While MarketCap had high a R² value (best-fit), which seemed natural since the coins were ranked in order of market cap, what was concerning to me was the low R² for Volume.I expected this to share the same distribution as market cap.

Low volume in some coins was indicative of a trapped market, and artificial market cap — some coins had less than 0.1% of their market cap in daily volume, compared to the Top 10, which all had >30% in volume/cap; a difference of more than two factors.

Volume-Weighted Cap

I deduced that Volume (liquidity) had to be weighted as a metric, so they were multiplied together to form another metric: “Volume-Weighted Cap ($²)”.The lower the volume, the lower the overall score.

Aggregating the last 12 months of records, averaging, then capturing the proportion of “Volume-Weighted Cap” over the Top 100 coins, the following plot was obtained:

s curveA surprising S curve

Firstly the R² value was noticed to be much higher, and an interesting “S” curve was observed. It seemed that the bulk of the average Top 100 complied with Power Law, before dropping precipitously towards the final 10 coins. Without doing further research into this, I hypothesised that it was the “Page 1 effect”, where coins that are in the Top 100 of CMC attract the most attention, and coins towards the end of the page drop in and out of the first page, losing interest as a result.

Removing the final 1/3rd of coins, the first 67 were plotted on a Log-Log scale, with very high correlation to Power Law:

high correlationHigh correlation with Power Law

Sorting the Top 67 coins by Volume-Weighted Cap, and then plotting Market Cap and Volume, it was immediately obvious that the Power Law best-fit scores were cumulatively much higher.
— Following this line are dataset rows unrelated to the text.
Lemma values_lookup (σ : store) a xs :
  σ !! a = Some (NdArray xs) → values σ a = xs.
Proof. intros H. unfold values. by rewrite H. Qed.

(** What a successful call has returned. *)
Lemma get_weather_data_Ok Nt self (σ : store) w :
  (get_weather_data Nt self σ).1 = Ok w →
  let σ' := (get_weather_data Nt self σ).2 in
  let F := line_weather_file self in
  ∃ s, start_of F (cb_month self) (sb_day self) = Some s ∧
    0 ≤ s < Z.of_nat (length F) ∧
    let sel := selected F (window_rows s Nt (Z.of_nat (length F))) in
    σ' !! u_inf w = Some (NdArray (map c6 sel)) ∧
    σ' !! Theta_inf w = Some (NdArray (map c4 sel)) ∧
    σ' !! S_w w = Some (NdArray (map (λ ρ, snow_of (c4 ρ) (c3 ρ)) sel)) ∧
    σ' !! B w = Some (NdArray (map (λ ρ, (c7 ρ / 8)%Q) sel)) ∧
    σ' !! Phi w = Some (NdArray (map (λ ρ, (c5 ρ / 100)%Q) sel)) ∧
    σ' !! RR w = Some (NdArray (map c3 sel)).
Proof.
  intros Hok σ' F. subst σ'.
  destruct (start_of F (cb_month self) (sb_day self)) as [s|] eqn:Hs.
  - destruct (get_weather_data_found Nt self σ s Hs)
      as (w' & σ' & Hrun & Hu & Ht & Hsw & Hb & Hp & Hr & _).
    rewrite Hrun in *. simpl in *. injection Hok as ->.
    exists s. split; [done|].
    split; [by apply (start_of_Some _ _ _ _ Hs)|]. done.
  - rewrite (get_weather_data_not_found Nt self σ Hs) in Hok. done.
Qed.

(** The sheet [sheet0] from 1 January: the third hour has 1 °C, so its
    snowfall is zeroed while its total precipitation stays. *)
Example run_january :
  let σ' := (get_weather_data 3 ui0 ∅).2 in
  (get_weather_data 3 ui0 ∅).1 = Ok w0 ∧
  values σ' (Theta_inf w0) = [-2; 1 # 2; 1]%Q ∧
  values σ' (S_w w0) = [3 # 2; 1 # 2; 0]%Q ∧
  values σ' (RR w0) = [3 # 2; 1 # 2; 2]%Q ∧
  σ' !! 1%positive = Some (DataFrame sheet0).
Proof. vm_compute. repeat split. Qed.

(** From 2 January with three steps the window wraps and has four rows. *)
Example run_wrap :
  let σ' := (get_weather_data 3 (Ui sheet0 2 1) ∅).2 in
  (get_weather_data 3 (Ui sheet0 2 1) ∅).1 = Ok w0 ∧
  values σ' (u_inf w0) = [1; 4; 3; 5 # 2]%Q ∧
  values σ' (S_w w0) = [0; 3 # 2; 1 # 2; 0]%Q.
Proof. vm_compute. repeat split. Qed.

Lemma selected_row (F : list row) rows (i : nat) r :
  Forall (λ r, 0 ≤ r < Z.of_nat (length F)) rows →
  rows !! i = Some r →
  ∃ ρ, F !! Z.to_nat r = Some ρ ∧ selected F rows !! i = Some ρ.
Proof.
  intros Hrows Hi.
  pose proof (proj1 (Forall_lookup _ _) Hrows i r Hi) as Hr. simpl in Hr.
  destruct (lookup_lt_is_Some_2 F (Z.to_nat r)) as [ρ Hρ]; [lia|].
  exists ρ. split; [done|]. by rewrite (selected_lookup F rows i r).
Qed.

Lemma no_match_check (F : list row) month day :
  forallb (λ ρ, negb (row_matches month day ρ)) F = true → no_match F month day.
Proof.
  intros H ρ Hρ [H0 H1].
  apply list_elem_of_In in Hρ.
  pose proof (proj1 (forallb_forall _ _) H ρ Hρ) as Hn.
  unfold row_matches in Hn.
  apply Qeq_bool_iff in H0, H1. by rewrite H0, H1 in Hn.
Qed.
volume and mcapA much better sort for both Volume and MarketCap

Thus I concluded that the market spread was in fact a Power Law Distribution (but not strictly Pareto), and it required factoring in liquidity.

Volume-Weighted Market Dominance

Now returning to the original inspiration for the research, I sort to address what was the true dominance of Bitcoin, taking volume into account.

The last 12 months of Volume-Weighted Cap were plotted for Bitcoin, Ethereum and Others (which included Ethereum):

market dominanceVolume-Weighted Market Dominance for Bitcoin is 80% and trending up

It is clear that Bitcoin is the dominant currency when taking liquidity into account. In terms of share, it is consistently over 80% and trending up.

In fact, just taking into account the Top 5 coins, Bitcoin (the 20%) captures over 85% of the market — thus it is a Pareto distribution, and actually much stronger. This is only testament to how strong the Schelling Point around Bitcoin is.

dominanceBitcoin (#1) has Pareto Dominance in the Top 5

It is my opinion that Bitcoin will continue to preserve its Schelling Point, and maintain greater than 80% market dominance. CoinMarketCap’s “Market Dominance” is flawed since it does not factor in liquidity and the reported 55% is significantly understated.

Thus I conclude that Vitalik is mis-informed and lazy in his reference to CMC’s flawed market share of Bitcoin, when in fact, it is stronger than ever.